Tras uno de esos odiosos dictados y una labor de costura con la que me llevaba peleando tres meses, llegó el momento del juego al aire libre. Aquella tarde, Macarena me contó un millar de historias increíbles sobre su abuelo, al que le había partido un rayo en una ocasión y había sobrevivido. Según relataba, en noches de tormenta, como la del día anterior, le dolía el sitio exacto donde había impactado. Atónita, decidí que debía conocer a aquel hombre algún día. Después, jugamos a la Tarara. Al llegar las seis, doña Pilar me llamó y entré a la casona.

Después de un rato, la curiosidad originada por tantas y tantas normas volvió a aflorar en mí. Dejé a Paquita en la cama pues no me podía acompañar en aquella investigación. Me aseguré, conforme bajaba las escaleras, de que todo el mundo estuviese con sus labores de la tarde.

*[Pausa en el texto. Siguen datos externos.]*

(** The page size field of the file header, acceptable or not. *)
Definition pagesize_ok (szPage : Z) : bool :=
  negb (negb (szPage .& (szPage - 1) =? 0) || (szPage >? SQLITE_MAX_PAGE_SIZE) || (szPage <? 512)).

(** From the size of the file to the label [finished].  The first component
    of the result is true after [goto recovery_error]. *)
Definition recover_log (wal : file) (r : private) (al : alloc) (v : Recover) : option (bool * Z * scan * Recover) :=
  let h := zero_hdr in
  let done io := MkScan io h (0, 0) (rv_pages v) in
  let '(rc, nSize, io) := os_filesize (rv_io v) wal in
  if negb (rc =? SQLITE_OK) then Some (true, rc, done io, v)
  else if negb (nSize >? WAL_HDRSIZE) then Some (false, SQLITE_OK, done io, v)
  else
    let '(rc, aBuf, io) := os_read io wal 0 WAL_HDRSIZE in
    if negb (rc =? SQLITE_OK) then Some (true, rc, done io, v)
    else
      magic ← sqlite3Get4byte bo aBuf;
      sz ← sqlite3Get4byte bo (drop 8 aBuf);
      let szPage := i32 sz in
      if negb (magic .& 0xFFFFFFFE =? WAL_MAGIC) || negb (pagesize_ok szPage)
      then Some (false, SQLITE_OK, done io, v)
      else
        nCkpt ← sqlite3Get4byte bo (drop 12 aBuf);
        let v := MkRecover szPage nCkpt (rv_hdr v) (rv_shm v) (rv_info v) (rv_pages v) (rv_io v) in
        let h := MkHdr 0 0 0 0 (negb (magic .& 1 =? 0)) 0 0 0 (0, 0) (take 8 (drop 16 aBuf)) (0, 0) in
        c ← walChecksumBytes host_big (nativeCksum host_big h) aBuf (WAL_HDRSIZE - 8) None;
        let h := set_aFrameCksum c h in
        let done io := MkScan io h (0, 0) (rv_pages v) in
        c0 ← sqlite3Get4byte bo (drop 24 aBuf);
        c1 ← sqlite3Get4byte bo (drop 28 aBuf);
        if negb (fst c =? c0) || negb (snd c =? c1) then Some (false, SQLITE_OK, done io, v)
        else
          version ← sqlite3Get4byte bo (drop 4 aBuf);
          if negb (version =? WAL_MAX_VERSION) then Some (false, SQLITE_CANTOPEN, done io, v)
          else
            let '(ok, al) := malloc al in
            if negb ok then Some (true, SQLITE_NOMEM, done io, v)
            else
              let iLastFrame := u32 ((nSize - WAL_HDRSIZE) / (szPage + WAL_FRAME_HDRSIZE)) in
              '(rc, s) ← recover_pages (Z.to_nat (walFramePage iLastFrame + 1)) wal szPage iLastFrame 0 r (done io);
              Some (false, rc, s, v).

(** [for(i=1; i<WAL_NREADER; i++)], with the indices left; [None] for the rest
    after [goto recovery_error] *)
Fixpoint recover_marks (lock : Z -> Z) (mx rc : Z) (marks : list Z) (ix : list Z) : option (Z * list Z) :=
  match ix with
  | [] => Some (rc, marks)
  | i :: ix =>
      let rc := lock i in
      if rc =? SQLITE_OK then
        marks ← aset marks i (if (i =? 1) && negb (mx =? 0) then mx else READMARK_NOT_USED);
        recover_marks lock mx rc marks ix
      else if negb (rc =? SQLITE_BUSY) then Some (rc, marks)
      else recover_marks lock mx rc marks ix
  end.

(** [lockAll] is the result of locking everything but the write lock, [lock]
    those of the read locks. *)
Definition walIndexRecover (lockAll : Z) (lock : Z -> Z) (wal : file) (r : private) (al : alloc) (v : Recover)
    : option (Z * Recover) :=
  if negb (lockAll =? SQLITE_OK) then Some (lockAll, v)
  else
    '(err, rc, s, v) ← recover_log wal r al v;
    let v := MkRecover (rv_szPage v) (rv_nCkpt v) (sc_hdr s) (rv_shm v) (rv_info v) (sc_pages s) (sc_io s) in
    if (err : bool) || negb (rc =? SQLITE_OK) then Some (rc, v)
    else
      h ← walIndexWriteHdr host_big (set_aFrameCksum (sc_cksum s) (sc_hdr s));
      marks ← aset (aReadMark (rv_info v)) 0 0;
      '(rc, marks) ← recover_marks lock (mxFrame h) rc marks [1; 2; 3; 4];
      Some (rc, MkRecover (rv_szPage v) (rv_nCkpt v) h h (MkCkpt 0 marks (mxFrame h)) (sc_pages s) (sc_io s)).
End Host.

(** ** The format of a log

    A log is the sequence of its frames.  Each frame is chained to the one
    before by the running checksum. *)
Record entry : Type := MkEntry { en_pgno : Z; en_truncate : Z; en_data : list Z }.

Definition entry_ok (szPage : Z) (e : entry) : Prop :=
  0 < en_pgno e < 2 ^ 32 /\ is_u32 (en_truncate e) /\ page_ok szPage (en_data e).

Definition entry_head (e : entry) : list Z := store32 true (en_pgno e) ++ store32 true (en_truncate e).

(** The running checksum after a frame and the bytes of the frame. *)
Definition entry_cksum (big : bool) (ck : Z * Z) (e : entry) : Z * Z :=
  cksum_spec big (cksum_spec big ck (entry_head e)) (en_data e).

Definition entry_bytes (big : bool) (salt : list Z) (ck : Z * Z) (e : entry) : list Z :=
  entry_head e ++ salt ++ cksum_bytes (entry_cksum big ck e) ++ en_data e.

Fixpoint log_cksum (big : bool) (ck : Z * Z) (es : list entry) : Z * Z :=
  match es with [] => ck | e :: es => log_cksum big (entry_cksum big ck e) es end.

(** The file holds the frames [es] from frame [k] on. *)
Fixpoint frames_at (big : bool) (salt : list Z) (szPage : Z) (wal : file) (k : Z) (ck : Z * Z) (es : list entry) : Prop :=
  match es with
  | [] => True
  | e :: es =>
      entry_ok szPage e /\ walFrameOffset (k + 1) szPage <= alen wal
      /\ fread wal (walFrameOffset k szPage) (szPage + WAL_FRAME_HDRSIZE) = entry_bytes big salt ck e
      /\ frames_at big salt szPage wal (k + 1) (entry_cksum big ck e) es
  end.

(** The state of the last commit among the frames from [k] on: frame, size of
    the database and checksum. *)
Fixpoint last_commit (big : bool) (ck : Z * Z) (k : Z) (acc : Z * Z * (Z * Z)) (es : list entry) : Z * Z * (Z * Z) :=
  match es with
  | [] => acc
  | e :: es =>
      let ck := entry_cksum big ck e in
      last_commit big ck (k + 1) (if en_truncate e =? 0 then acc else (k, en_truncate e, ck)) es
  end.

Lemma entry_head_bytes e : Forall is_u8 (entry_head e).
Proof. apply Forall_app_2; apply store32_bytes. Qed.

Lemma entry_head_length e : length (entry_head e) = 8%nat.
Proof. unfold entry_head. by rewrite length_app, !store32_length. Qed.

Doña Pilar canturreaba en la cocina. Don Severiano regaba las plantas del jardín. Las doncellas andaban ocupadas limpiando el salón de invitados. Y mi madrina, como de costumbre, no se encontraba en la casona. Siempre marchaba a atender sus compromisos sociales a media mañana y, en ocasiones, no regresaba hasta la hora de cenar, salvo si precisaba algún cambio de vestuario.

Bajé, por vez primera en mi vida, las escaleras del sótano.